Start kneading the dough with the heals of your hands. (Really not as intimidating as you think.) Once you have a cohesive mass, remove the dough from the board and scrape up and discard any leftover bits. Lightly reflour the board (or counter) and continue kneading for six more minutes…(more or less.) The dough should be elastic and a little sticky. Wrap the dough in plastic and allow to rest for 30 minutes at room temp before rolling or shaping as desired.
Again, like all pasta dough recipes, you must be willing to experiment and change up quantities of ingredients in order to achieve the perfect, elastic and fluffy result. (Trust me, you'll figure out what that means by playing around with it.)
For Suzanne’s Fresh Pasta Sauce:
Saute olive oil and garlic until the garlic is softened, but not browned.
Add chopped fresh tomatoes or halved cherry or grape tomatoes.
Throw in some fresh mozzarella -- NOT the plastic supermarket kind!
Lastly, tear fresh leaves of basil and toss in the pan to enhance the flavor of the oil.

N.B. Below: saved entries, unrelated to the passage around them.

(* ===== verification/Workflow.v ===== *)
(** * The data model of event pipelines

    The Go structs of [models/workflow.go], [models/event_pipeline.go] and
    [models/event_pipeline_execution.go], in the style of [Models], and the
    operations of [EventPipeline].  A channel is identified by a number; the
    timing fields of a node result are left out. *)

From Stdlib Require Import QArith_base.
From S2P Require Import Prelude GoStrings Json Models RuleModels.
Open Scope string_scope.
Open Scope Z_scope.

Definition ExecutionStatusSuccess := "success".
Definition ExecutionStatusFailed := "failed".
Definition TriggerModeEvent := "event".
Definition UseCaseEventPipeline := "event_pipeline".

(** [WorkflowNode] (models/workflow.go).  *)
Module Node.
Record WorkflowNode := mkNode {
  ID : string;
  Name : string;
  Type_ : string;
  Position : list float64;
  Config : iface;
  Disabled : bool;
  ContinueOnFail : bool;
  RetryOnFail : bool;
  MaxRetries : Z;
  RetryInterval : Z
}.
#[global] Instance WorkflowNode_eta : Settable WorkflowNode := λ r,
  mkNode (ID r) (Name r) (Type_ r) (Position r) (Config r) (Disabled r) (ContinueOnFail r)
    (RetryOnFail r) (MaxRetries r) (RetryInterval r).
Definition zero : WorkflowNode :=
  mkNode "" "" "" [] INil false false false 0 0.
End Node.
Notation WorkflowNode := Node.WorkflowNode.

(** [ConnectionTarget] (models/workflow.go).  *)
Module ConnTarget.
Record ConnectionTarget := mkConnTarget {
  Node : string;
  Type_ : string;
  Index : Z
}.
#[global] Instance ConnectionTarget_eta : Settable ConnectionTarget := λ r,
  mkConnTarget (Node r) (Type_ r) (Index r).
Definition zero : ConnectionTarget :=
  mkConnTarget "" "" 0.
End ConnTarget.
Notation ConnectionTarget := ConnTarget.ConnectionTarget.

(** [NodeConnections] (models/workflow.go).  *)
Module NodeConn.
Record NodeConnections := mkNodeConn {
  Main : list (list ConnectionTarget)
}.
#[global] Instance NodeConnections_eta : Settable NodeConnections := λ r,
  mkNodeConn (Main r).
Definition zero : NodeConnections :=
  mkNodeConn [].
End NodeConn.
Notation NodeConnections := NodeConn.NodeConnections.

(** [EnvVariable] (models/workflow.go).  *)
Module EnvVar.
Record EnvVariable := mkEnvVar {
  Key : string;
  Value : string;
  Description : string;
  Secret : bool;
  Required : bool
}.
#[global] Instance EnvVariable_eta : Settable EnvVariable := λ r,
  mkEnvVar (Key r) (Value r) (Description r) (Secret r) (Required r).
Definition zero : EnvVariable :=
  mkEnvVar "" "" "" false false.
End EnvVar.
Notation EnvVariable := EnvVar.EnvVariable.

(** [WorkflowContext] (models/workflow.go).  *)
Module WfCtx.
Record WorkflowContext := mkWfCtx {
  Event : option AlertCurEvent;
  Env : gmap string string;
  Vars : gmap string iface;
  Metadata : gmap string string;
  Output : gmap string iface;
  Stream : bool;
  StreamChan : option nat
}.
#[global] Instance WorkflowContext_eta : Settable WorkflowContext := λ r,
  mkWfCtx (Event r) (Env r) (Vars r) (Metadata r) (Output r) (Stream r) (StreamChan r).
Definition zero : WorkflowContext :=
  mkWfCtx None ∅ ∅ ∅ ∅ false None.
End WfCtx.
Notation WorkflowContext := WfCtx.WorkflowContext.

(** [NodeExecutionResult] (models/workflow.go).  *)
Module NodeRes.
Record NodeExecutionResult := mkNodeRes {
  NodeID : string;
  NodeName : string;
  NodeType : string;
  Status : string;
  Message : string;
  Error : string;
  BranchIndex : option Z
}.
#[global] Instance NodeExecutionResult_eta : Settable NodeExecutionResult := λ r,
  mkNodeRes (NodeID r) (NodeName r) (NodeType r) (Status r) (Message r) (Error r)
    (BranchIndex r).
Definition zero : NodeExecutionResult :=
  mkNodeRes "" "" "" "" "" "" None.
End NodeRes.
Notation NodeExecutionResult := NodeRes.NodeExecutionResult.

(** [WorkflowResult] (models/workflow.go).  *)
Module WfResult.
Record WorkflowResult := mkWfResult {
  Event : option AlertCurEvent;
  Status : string;
  Message : string;
  NodeResults : list NodeExecutionResult;
  ErrorNode : string;
  Stream : bool;
  StreamChan : option nat
}.
#[global] Instance WorkflowResult_eta : Settable WorkflowResult := λ r,
  mkWfResult (Event r) (Status r) (Message r) (NodeResults r) (ErrorNode r) (Stream r)
    (StreamChan r).
Definition zero : WorkflowResult :=
  mkWfResult None "" "" [] "" false None.
End WfResult.
Notation WorkflowResult := WfResult.WorkflowResult.

(** [WorkflowTriggerContext] (models/workflow.go).  *)
Module TriggerCtx.
Record WorkflowTriggerContext := mkTriggerCtx {
  Mode : string;
  TriggerBy : string;
  RequestID : string;
  EnvOverrides : gmap string string;
  Stream : bool;
  CronJobID : string;
  CronExpr : string;
  ScheduledAt : Z
}.
#[global] Instance WorkflowTriggerContext_eta : Settable WorkflowTriggerContext := λ r,
  mkTriggerCtx (Mode r) (TriggerBy r) (RequestID r) (EnvOverrides r) (Stream r) (CronJobID r)
    (CronExpr r) (ScheduledAt r).
Definition zero : WorkflowTriggerContext :=
  mkTriggerCtx "" "" "" ∅ false "" "" 0.
End TriggerCtx.
Notation WorkflowTriggerContext := TriggerCtx.WorkflowTriggerContext.

(** [ProcessorConfig] (models/event_pipeline.go).  *)
Module ProcConf.
Record ProcessorConfig := mkProcConf {
  Typ : string;
  Config : iface
}.
#[global] Instance ProcessorConfig_eta : Settable ProcessorConfig := λ r,
  mkProcConf (Typ r) (Config r).
Definition zero : ProcessorConfig :=
  mkProcConf "" INil.
End ProcConf.
Notation ProcessorConfig := ProcConf.ProcessorConfig.

(** [EventPipeline] (models/event_pipeline.go).  *)
Module Pipe.
Record EventPipeline := mkPipe {
  ID : Z;
  Name : string;
  Typ : string;
  UseCase : string;
  TriggerMode : string;
  Disabled : bool;
  TeamIds : list Z;
  TeamNames : list string;
  Description : string;
  FilterEnable : bool;
  LabelFilters : list TagFilter;
  AttrFilters : list TagFilter;
  ProcessorConfigs : list ProcessorConfig;
  Nodes : list WorkflowNode;
  Connections : gmap string NodeConnections;
  EnvVariables : list EnvVariable;
  CreateAt : Z;
  CreateBy : string;
  UpdateAt : Z;
  UpdateBy : string
}.
#[global] Instance EventPipeline_eta : Settable EventPipeline := λ r,
  mkPipe (ID r) (Name r) (Typ r) (UseCase r) (TriggerMode r) (Disabled r) (TeamIds r)
    (TeamNames r) (Description r) (FilterEnable r) (LabelFilters r) (AttrFilters r)
    (ProcessorConfigs r) (Nodes r) (Connections r) (EnvVariables r) (CreateAt r) (CreateBy r)
    (UpdateAt r) (UpdateBy r).
Definition zero : EventPipeline :=
  mkPipe 0 "" "" "" "" false [] [] "" false [] [] [] [] ∅ [] 0 "" 0 "".
End Pipe.
Notation EventPipeline := Pipe.EventPipeline.

(** [EventPipelineExecution] (models/event_pipeline_execution.go).  *)
Module Execution.
Record EventPipelineExecution := mkExecution {
  ID : string;
  PipelineID : Z;
  PipelineName : string;
  EventID : Z;
  Mode : string;
  Status : string;
  NodeResults : string;
  ErrorMessage : string;
  ErrorNode : string;
  CreatedAt : Z;
  FinishedAt : Z;
  DurationMs : Z;
  TriggerBy : string;
  EnvSnapshot : string
}.
#[global] Instance EventPipelineExecution_eta : Settable EventPipelineExecution := λ r,
  mkExecution (ID r) (PipelineID r) (PipelineName r) (EventID r) (Mode r) (Status r)
    (NodeResults r) (ErrorMessage r) (ErrorNode r) (CreatedAt r) (FinishedAt r) (DurationMs r)
    (TriggerBy r) (EnvSnapshot r).
Definition zero : EventPipelineExecution :=
  mkExecution "" 0 "" 0 "" "" "" "" "" 0 0 0 "" "".
End Execution.
Notation EventPipelineExecution := Execution.EventPipelineExecution.

(** ** Operations of a pipeline *)

Definition EventPipeline_Verify (e : EventPipeline) : option error :=
  if String.eqb (Pipe.Name e) "" then Some "name cannot be empty"
  else if (length (Pipe.TeamIds e) =? 0)%nat then Some "team_ids cannot be empty"
  else None.

(** [Update] up to the update of the row. *)
Definition EventPipeline_Update (now : Z) (e ref : EventPipeline) : result EventPipeline :=
  let ref := ref <| Pipe.ID := Pipe.ID e |> <| Pipe.CreateAt := Pipe.CreateAt e |>
                 <| Pipe.CreateBy := Pipe.CreateBy e |> <| Pipe.UpdateAt := now |> in
  match EventPipeline_Verify ref with
  | Some err => Err err
  | None => Ok ref
  end.

(** [UserGroupIdAndNameMap] reads the database. *)
Definition FillTeamNames (UserGroupIdAndNameMap : list Z → result (gmap Z string))
    (e : EventPipeline) : EventPipeline * option error :=
  let e := e <| Pipe.TeamNames := [] |> in
  if (length (Pipe.TeamIds e) =? 0)%nat then (e, None)
  else match UserGroupIdAndNameMap (Pipe.TeamIds e) with
       | Err err => (e, Some err)
       | Ok teamMap =>
           (e <| Pipe.TeamNames := omap (λ tid, teamMap !! tid) (Pipe.TeamIds e) |>, None)
       end.

(** [nodes[i]] of a pipeline in the old format. *)
Definition legacy_node (i : nat) (pc : ProcessorConfig) : WorkflowNode :=
  Node.zero <| Node.ID := "node_" +:+ itoa (Z.of_nat i) |> <| Node.Name := ProcConf.Typ pc |>
            <| Node.Type_ := ProcConf.Typ pc |> <| Node.Config := ProcConf.Config pc |>.

Definition GetWorkflowNodes (e : EventPipeline) : list WorkflowNode :=
  if (0 <? length (Pipe.Nodes e))%nat then Pipe.Nodes e
  else imap legacy_node (Pipe.ProcessorConfigs e).

(** The connections of [nodes] in a line. *)
Fixpoint linear_connections (conns : gmap string NodeConnections) (nodes : list WorkflowNode)
  : gmap string NodeConnections :=
  match nodes with
  | n :: ((n' :: _) as rest) =>
      linear_connections
        (<[Node.ID n := NodeConn.mkNodeConn [[ConnTarget.mkConnTarget (Node.ID n') "main" 0]]]> conns)
        rest
  | _ => conns
  end.

Definition GetWorkflowConnections (e : EventPipeline) : gmap string NodeConnections :=
  if decide (Pipe.Connections e = ∅) then linear_connections ∅ (GetWorkflowNodes e)
  else Pipe.Connections e.

Definition FillWorkflowFields (e : EventPipeline) : EventPipeline :=
  if (length (Pipe.Nodes e) =? 0)%nat && (0 <? length (Pipe.ProcessorConfigs e))%nat then
    let e := e <| Pipe.Nodes := GetWorkflowNodes e |> in
    e <| Pipe.Connections := GetWorkflowConnections e |>
  else e.

Definition GetEnvMap (e : EventPipeline) : gmap string string :=
  foldl (λ m v, <[EnvVar.Key v := EnvVar.Value v]> m) ∅ (Pipe.EnvVariables e).

Definition GetSecretKeys (e : EventPipeline) : gset string :=
  foldl (λ s v, if EnvVar.Secret v then {[EnvVar.Key v]} ∪ s else s) ∅ (Pipe.EnvVariables e).

(** [for k, v := range overrides { env[k] = v }]: later writes to distinct
    keys commute, so the order of the iteration does not matter. *)
Definition override_env (env overrides : gmap string string) : gmap string string :=
  overrides ∪ env.

Definition ValidateEnvVariables (e : EventPipeline) (overrides : gmap string string) : option error :=
  let merged := override_env (GetEnvMap e) overrides in
  match list_find (λ v, (EnvVar.Required v && String.eqb (default "" (merged !! EnvVar.Key v)) "") = true)
          (Pipe.EnvVariables e) with
  | Some (_, v) => Some ("required env variable " +:+ EnvVar.Key v +:+ " is missing")
  | None => None
  end.

Definition SanitizedEnv (ctx : WorkflowContext) (secretKeys : gset string) : gmap string string :=
  map_imap (λ k v, Some (if decide (k ∈ secretKeys) then "******" else v)) (WfCtx.Env ctx).

(** ** Lemmas *)

Lemma elem_of_GetSecretKeys e k :
  k ∈ GetSecretKeys e ↔ ∃ v, v ∈ Pipe.EnvVariables e ∧ EnvVar.Secret v = true ∧ EnvVar.Key v = k.
Proof.
  unfold GetSecretKeys. induction (Pipe.EnvVariables e) as [|v l IH] using rev_ind; [set_solver|].
  rewrite foldl_app. simpl. setoid_rewrite elem_of_app. setoid_rewrite list_elem_of_singleton.
  destruct (EnvVar.Secret v) eqn:Ev; rewrite ?elem_of_union, ?elem_of_singleton, IH;
    naive_solver congruence.
Qed.

Lemma SanitizedEnv_lookup ctx secrets k :
  SanitizedEnv ctx secrets !! k
  = (λ v, if decide (k ∈ secrets) then "******" else v) <$> WfCtx.Env ctx !! k.
Proof. unfold SanitizedEnv. rewrite map_lookup_imap. by destruct (WfCtx.Env ctx !! k). Qed.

Pour over pasta and pass the freshly grated parmesan.
You will note from the following pictures, I am enjoying greatly the use of a pasta attachment to my stand mixer. While this appliance is certainly not a necessity, I have found it to be a great enhancer of the homemade pasta experience since rolling and cutting the various pasta shapes by hand requires years of experience and frankly, I just don’t have that many years left.
And of course, making food with close friends always elevates the final product!